My Journey Of Learning Programming Through Flatiron School #34

Original Source: https://webdesignledger.com/my-journey-of-learning-programming-through-flatiron-school-34/

My name is Mason Ellwood, and I’m currently working on Flatiron School’s Online Full Stack Web Development Program. Each week, I’ll be writing about my experience, what I’m learning, and tips on learning to code.

Today I would like to deviate from code review and talk about something a little more important, time management, and how I have been able to envision an end point with the school. The Flatiron school, in a simple sense, is huge especially the online course that I am involved in. It is very expensive and you have to be very involved in the school to really be invested and take full advantage of the extent of knowledge that is available to you. I did not realize this until I officially began working full time in the school.

With this understanding of what was to come, I was able to provide myself with safe goals to complete per day to view an endpoint in the future. This was going well, I did not set goals that were too high, but were tangible to compete with everything else going on with work and so forth. Upon finishing the material that was mandatory to enter into the full school lesson program I was ready financially to begin working through the course material full time, all day every day. But then, as it always does, life happens….

Around this time, I had received a phone call from my mom and she told me she was diagnosed with cancer. Because of the severity of this cancer that she was diagnosed with, they said they would begin chemo that night. So off to Tucson I went, scratching all my study plans. For the next week, I stayed at the hospital with her, all day for roughly 15 hours per day. Only leaving to eat and sleep at my parent’s house. Through this time, it was hard…. And if anyone of you has had this happen to you I know from a viewer standpoint of how nasty cancer and treatment really is. Once the initial shock of the stark turn my life just took, I began thinking about school again. I began taking my laptop to the hospital every day with me.

My mom was unable to really talk through this time, it gave me a large window to make real progress with the coursework provided by The Flatiron School while being able to be there for the family to do whatever they needed me to do for them to help in any way I could. So this was my new normal, living in Tucson, Arizona hanging out at a hospital all day, helping with my mom and setting aside anytime I could to be there for her.

This was the next 5 months of my life, working and caretaking. Being there for my mom, while working through this cancer together and working through school when I had the time. This set me back in school quite a bit. I was not making the progress that I had, but still slowly inching my way forward.

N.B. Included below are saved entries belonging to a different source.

Lemma ensure_contact_invite_spec (user_id : bytes) (purpose : ContactInvitePurpose) (rotate : bool) (s s' : AppState) r :
  (st_utc s + ttl purpose < YEAR_10000)%Z →
  ensure_contact_invite_for_purpose user_id purpose rotate s = (s', Ok r) →
  invites_only user_id s s' ∧ invite_granted user_id s' r.
Proof.
  intros Hy H. unfold ensure_contact_invite_for_purpose, purge_expired_contact_invites in H. run1 H Ha. run1 Ha Hb.
  apply execute_inv in Ha as [-> _].
  assert (Hf := filter_invites_wf user_id (λ '(_, i), (st_utc s < iv_expires_at i)%Z) s ltac:(done)). revert H Hf.
  set (s1 := set_db _ s). intros H Hf. run_ok H s2 existing He.
  assert (Hex : s2 = s1 ∧ ∀ r, existing = Some r → invite_granted user_id s1 r).
  { destruct rotate; simpl in He; [by injection He as <- <-|].
    unfold load_active_contact_invite_for_purpose in He. run1 He Hx. run1 He Hz. injection He as <- <-.
    split; [done|]. intros r0. destruct (head _) as [[token i]|] eqn:Eh; [|done]. intros [= <-].
    apply head_Some_elem_of in Eh. unfold active_invites in Eh.
    apply elem_of_sort_unstable, elem_of_map_to_list, map_lookup_filter_Some in Eh as (Hi & Hu & _ & Hlive).
    by exists i. }
  destruct Hex as [-> Hex]. destruct existing as [r0|].
  - injection H as <- <-. split; [done|]. by apply Hex.
  - apply create_invite_row_spec in H as [H1 H2]; [|done]. split; [by etrans|done].
Qed.
End Invites.

(** ** Text *)

Lemma b64_char_plain (b : byte) : b64_char b = true → plain b = true ∧ b ≠ x2e.
Proof. by destruct b. Qed.

Lemma b64_plain `{!Base64Laws B} (l : bytes) : forallb plain (b64_encode l) = true ∧ x2e ∉ b64_encode l.
Proof.
  pose proof (b64_encode_letters l) as H. rewrite forallb_forall in H. split.
  - apply forallb_forall. intros b Hb. by apply b64_char_plain, H.
  - intros Hb%list_elem_of_In%H. by apply b64_char_plain in Hb as [_ ?].
Qed.

Lemma split_dot_none (l : bytes) : x2e ∉ l → split_dot l = [l].
Proof.
  induction l as [|b l IH]; [done|]. intros [Hb Hl]%not_elem_of_cons. cbn [split_dot].
  rewrite bool_decide_eq_false_2 by done. by rewrite (IH Hl).
Qed.

Lemma split_dot_two (a b : bytes) : x2e ∉ a → x2e ∉ b → split_dot (a ++ x2e :: b) = [a; b].
Proof.
  intros Ha Hb. induction a as [|c a IH]; cbn [Datatypes.app split_dot].
  - rewrite bool_decide_eq_true_2 by done. by rewrite split_dot_none.
  - apply not_elem_of_cons in Ha as [Hc Ha]. rewrite bool_decide_eq_false_2 by done. by rewrite (IH Ha).
Qed.

(** A bound on the size of a document's strings. *)
Lemma text_size_bound (s : bytes) : text_size s ≤ 2 + 6 * len s.
Proof.
  induction s as [|b s IH]; [done|]. cbn [text_size foldr]. fold (text_size s). unfold char_size, len in *. cbn [length].
  destruct (_ || _ || _); lia.
Qed.

Lemma text_size_plain (s : bytes) :
  forallb (λ b, invite_char b || is_ascii_hexdigit b) s = true → text_size s = 2 + len s.
Proof.
  induction s as [|b s IH]; [done|]. cbn [forallb]. intros [Hb Hs]%andb_true_iff. cbn [text_size foldr]. fold (text_size s).
  rewrite (IH Hs). unfold len. cbn [length]. assert (char_size b = 1) as -> by (revert Hb; by destruct b). lia.
Qed.

(** ** Claims *)

Definition claims_of (p : ContactDiscoveryTicketPayload) : ContactDiscoveryTicketClaims :=
  mkClaims (tp_v p) (tp_user_id p) (tp_device_id p) (tp_purpose p) (tp_manifest_contract_sha256 p)
    (tp_contact_invite_token p) (tp_contact_invite_expires_at p) (tp_issued_at p) (tp_expires_at p) (tp_max_uses p)
    (tp_nonce p).

(** What the service reads is what the server wrote. *)
Lemma claims_roundtrip (p : ContactDiscoveryTicketPayload) :
  tp_v p ≤ 255 → tp_max_uses p ≤ 255 → claims_of_json (ticket_payload_json p) = Some (claims_of p).
Proof.
  assert (Hu : ∀ n, n ≤ 255 → json_u8 (JNumber (Z.of_N n)) = Some n).
  { intros n Hn. unfold json_u8. rewrite (proj2 (Z.leb_le _ _)), (proj2 (Z.leb_le _ _)) by lia. simpl. f_equal. lia. }
  intros Ev%Hu Em%Hu. clear Hu. destruct p as [v u d pu mc it ie ia ea m n].
  cbn [tp_v tp_max_uses] in *. cbv -[json_u8 Z.of_N]. by rewrite Ev, Em.
Qed.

During this time we got connected with M.D. Anderson in Houston, Texas. So off to Texas we went. This past month and a half I have spent in Houston, preparing for the stem cell transplant that was approaching.

Every day in Houston I would wake up, pack a lunch, be at the hospital from nine o’clock to three o’clock. Then head to the gym, eat supper, and head back to the hospital until 12 o’clock. My time spent at the hospital I would work on school, it being really the only time I had. On July 4th, 2017 was the big day, my mom was ready for her stem cell transplant, her new birthday. If any of you know this is a big deal. Basically, it is a restart of her immune system, so when she gets to come out of the hospital she will have the immune system of a child, no vaccinations, and susceptible to anything that the average person would be able to fight off with a built up immune system.

For the next 15 day, she was unable to eat and could not leave her bed. So I sat with her, day after day, working on school, and helping with mundane things like plugging in her phone or ordering food on the phone. Things that you don’t think about until you are unable to do them. As well as making sure she was all caught up on the new season of The Bachelorette, which I hate to say, but it’s actually pretty addictive haha.

Though this time, I completed Ruby, built my first gem, ran business meetings, as well as had interviews with the school upon completing a major portion of the class work all from a hospital room at M.D. Anderson in Houston, Texas.

On July 20th we found out that is could be the cure, and she could possibly be cancer free and was released from the hospital.

We were headed home!

I do not mean to write a post about how I was able to complete all this school work, how I am this great guy, or a sob story. And I hope you don’t take it that way because that is not how I intended it. But things happen in life and you have to adjust. I set aside this time for myself to really progress in school, and with one phone call that all changed. I did not plan on moving to Houston for a couple months, nor spending long extended time in Tucson, but life goes on. This time with my mom has given me the strength to push through emotionally, has created a closer bond with my family than I have ever had. It has given me the time management skills to always know that I actually do have time to get what i needed done, even though it’s not quite the way you wanted that time to look.

My mom is cancer free, and I am more than halfway done with school. Which in a warped way, feels pretty good.